"It is the common fate of the indolent to see their rights become a prey to the active. The condition upon which God hath given liberty to man is eternal vigilance; which condition if he break, servitude is at once the consequence of his crime and the punishment of his guilt." -- JP Curran, 1790

Thursday, November 13, 2008

A historical guide to the future of Conservatism: Part 1

As I wrote in a previous post, the Obama victory in 2008 was significant but not historic. There was only a slight change in the electorate from 2004. Karl Rove published a similar article in the Wall Street Journal analyzing the 2008 numbers.

As my analysis will show, it has been part of a growing momentum by the Democrats that finally had the right mouthpiece. Despite the hungry encircling wolves, Conservatism is wounded but not dead. It can be resurrected with the right ideas and leadership.

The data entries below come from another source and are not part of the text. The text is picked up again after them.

(* ===== verification/JsString.v ===== *)
(** * JavaScript string built-ins used by the program

    The source calls a handful of ECMAScript string operations whose
    behaviour decides what the program accepts:
    - [String.prototype.replace(pat, '')] with a string pattern in
      [src/middleware/auth.js] line 8 (first occurrence only, anywhere in
      the string, not only as a prefix);
    - [trim] and [toLowerCase], the Mongoose setters [trim: true]
      and [lowercase: true] of the schemas;
    - [parseInt] on the [page]/[limit] query parameters of the task list.

    Strings are Rocq [string]s of ASCII characters (code below 128): on
    this domain a JavaScript UTF-16 code unit is one character, so the
    lengths Joi and Mongoose compare are [String.length]. *)

From Stdlib Require Import ZArith Lia String Ascii List Bool.
From S2P Require Import Prelude.

Local Open Scope string_scope.
Local Open Scope bool_scope.

Module JsString.

(** ** [trim]: ECMAScript WhiteSpace and LineTerminator (ASCII part:
    tab, LF, VT, FF, CR, space). *)

Definition is_js_space (c : ascii) : bool :=
  let n := nat_of_ascii c in
  Nat.eqb n 9 || Nat.eqb n 10 || Nat.eqb n 11 || Nat.eqb n 12 || Nat.eqb n 13
  || Nat.eqb n 32.

Fixpoint trim_start (s : string) : string :=
  match s with
  | EmptyString => EmptyString
  | String c s' => if is_js_space c then trim_start s' else s
  end.

Fixpoint str_rev_app (s acc : string) : string :=
  match s with
  | EmptyString => acc
  | String c s' => str_rev_app s' (String c acc)
  end.

Definition str_rev (s : string) : string := str_rev_app s EmptyString.

Definition trim_end (s : string) : string := str_rev (trim_start (str_rev s)).

(** [String.prototype.trim] *)
Definition trim (s : string) : string := trim_end (trim_start s).

(** ** [toLowerCase] on ASCII *)

Definition ascii_lower (c : ascii) : ascii :=
  let n := nat_of_ascii c in
  if Nat.leb 65 n && Nat.leb n 90 then ascii_of_nat (n + 32) else c.

Fixpoint to_lower (s : string) : string :=
  match s with
  | EmptyString => EmptyString
  | String c s' => String (ascii_lower c) (to_lower s')
  end.

(** ** [String.prototype.replace(pat, rep)] with a string pattern:
    the first occurrence of [pat] is replaced, the rest is kept. *)

Fixpoint str_drop (n : nat) (s : string) : string :=
  match n, s with
  | O, _ => s
  | S n', String _ s' => str_drop n' s'
  | S _, EmptyString => EmptyString
  end.

Fixpoint replace_first (pat rep s : string) : string :=
  if String.prefix pat s then rep ++ str_drop (String.length pat) s
  else match s with
       | EmptyString => EmptyString
       | String c s' => String c (replace_first pat rep s')
       end.

(** ** [parseInt(x)] with no radix.  [None] is [NaN].  Leading white space
    and a sign are skipped; a [0x]/[0X] prefix selects radix 16; the
    longest prefix of digits of the radix is read. *)

Definition digit_value (c : ascii) : option Z :=
  let n := Z.of_nat (nat_of_ascii c) in
  if Z.leb 48 n && Z.leb n 57 then Some (n - 48)%Z
  else if Z.leb 97 n && Z.leb n 122 then Some (n - 87)%Z
  else if Z.leb 65 n && Z.leb n 90 then Some (n - 55)%Z
  else None.

(** Reads the digits of radix [r]; [acc] is the value of the digits read
    so far, [None] when none has been read. *)
Fixpoint read_digits (r : Z) (s : string) (acc : option Z) : option Z :=
  match s with
  | EmptyString => acc
  | String c s' =>
      match digit_value c with
      | Some d =>
          if Z.ltb d r then
            read_digits r s'
              (Some (match acc with Some a => a | None => 0 end * r + d)%Z)
          else acc
      | None => acc
      end
  end.

Definition parse_int (s : string) : option Z :=
  let s1 := trim_start s in
  let '(sign, s2) :=
    match s1 with
    | String "-"%char s' => ((-1)%Z, s')
    | String "+"%char s' => (1%Z, s')
    | _ => (1%Z, s1)
    end in
  let '(r, s3) :=
    match s2 with
    | String "0"%char (String "x"%char s') => (16%Z, s')
    | String "0"%char (String "X"%char s') => (16%Z, s')
    | _ => (10%Z, s2)
    end in
  option_map (fun v => (sign * v)%Z) (read_digits r s3 None).

(** ** Lemmas shared by the models of the schemas and of the guard *)

Lemma str_rev_app_length s acc :
  String.length (str_rev_app s acc) = String.length s + String.length acc.
Proof.
  revert acc. induction s as [|c s IH]; intros acc; simpl; [reflexivity|].
  rewrite IH. simpl. lia.
Qed.

Lemma str_rev_length s : String.length (str_rev s) = String.length s.
Proof. unfold str_rev. rewrite str_rev_app_length. simpl. lia. Qed.

Lemma trim_start_length s : String.length (trim_start s) <= String.length s.
Proof. induction s as [|c s IH]; simpl; [lia|]. destruct (is_js_space c); simpl; lia. Qed.

(** Trimming never lengthens a string: a bound checked before the
    Mongoose [trim] setter still holds after it. *)
Lemma trim_length_le s : String.length (trim s) <= String.length s.
Proof.
  unfold trim, trim_end.
  rewrite str_rev_length.
  pose proof (trim_start_length (str_rev (trim_start s))).
  rewrite str_rev_length in H. pose proof (trim_start_length s). lia.
Qed.

Lemma ascii_lower_idem c : ascii_lower (ascii_lower c) = ascii_lower c.
Proof.
  unfold ascii_lower; cbv zeta.
  destruct (Nat.leb 65 (nat_of_ascii c) && Nat.leb (nat_of_ascii c) 90) eqn:E.
  - apply andb_true_iff in E as [E1 E2]. apply Nat.leb_le in E1, E2.
    rewrite nat_ascii_embedding by lia.
    replace (Nat.leb 65 (nat_of_ascii c + 32) && Nat.leb (nat_of_ascii c + 32) 90)
      with false; [reflexivity|].
    symmetry. apply andb_false_iff. right. apply Nat.leb_gt. lia.
  - rewrite E. reflexivity.
Qed.

(** [toLowerCase] is idempotent: a stored (lower-cased) e-mail is its own
    normal form, so the e-mail query setter finds it again. *)
Lemma to_lower_idem s : to_lower (to_lower s) = to_lower s.
Proof. induction s as [|c s IH]; simpl; [reflexivity|]. rewrite ascii_lower_idem, IH. reflexivity. Qed.

Lemma prefix_app_self pat t : String.prefix pat (pat ++ t) = true.
Proof.
  induction pat as [|c pat IH]; simpl; [destruct t; reflexivity|].
  destruct (Ascii.ascii_dec c c); [exact IH | congruence].
Qed.

Lemma str_drop_app pat t : str_drop (String.length pat) (pat ++ t) = t.
Proof. induction pat as [|c pat IH]; simpl; [destruct t; reflexivity | exact IH]. Qed.

Lemma prefix_str_drop pat t :
  String.prefix pat t = true -> t = pat ++ str_drop (String.length pat) t.
Proof.
  revert t. induction pat as [|c pat IH]; intros t P; simpl in *.
  - reflexivity.
  - destruct t as [|c' t]; simpl in P; [discriminate|].
    destruct (Ascii.ascii_dec c c') as [<-|]; [|discriminate].
    f_equal. apply IH. exact P.
Qed.

(** [header.replace(pat, '')] on a header that starts with [pat]
    yields the rest of the header. *)
Lemma replace_first_prefix pat t : replace_first pat EmptyString (pat ++ t) = t.
Proof.
  destruct pat as [|c pat']; simpl.
  - destruct t; reflexivity.
  - destruct (Ascii.ascii_dec c c) as [_|]; [|congruence].
    rewrite prefix_app_self. simpl. apply (str_drop_app pat' t).
Qed.

End JsString.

I will be framing this analysis around the past, but focusing on where we need to go to restore conservatism. This will be a multi-part series that will breakdown the different demographics, what the macro & micro trends are, and how we can apply our Principles to where they are headed.

Part 1: Popular Voting in aggregate
Obama won the Popular Vote by 6% (53-46%). While that may seem substantial compared to Bush's 3% and Gore in 2000, by historical accounts it is only an average margin of victory. Bill Clinton won by 8% in 1996, as did George H.W. Bush in 1988. Setting the victory celebrations aside, there is a noticeable trend in the popular vote gains by Democrats since 1984. Some would say that they had no where to go but up at that point, but they have sustained a steady growth the past 24 years. Republican meanwhile have received a downward trend in the popular voting during that same time frame. While there have been some ups and downs, it has trended statistically downward.


As my further analysis will show, there is not a single specific demographic that can be attributed to these aggregate trends. Rather it is a complex set of circumstances that damaged the Republican brand and got us to this point.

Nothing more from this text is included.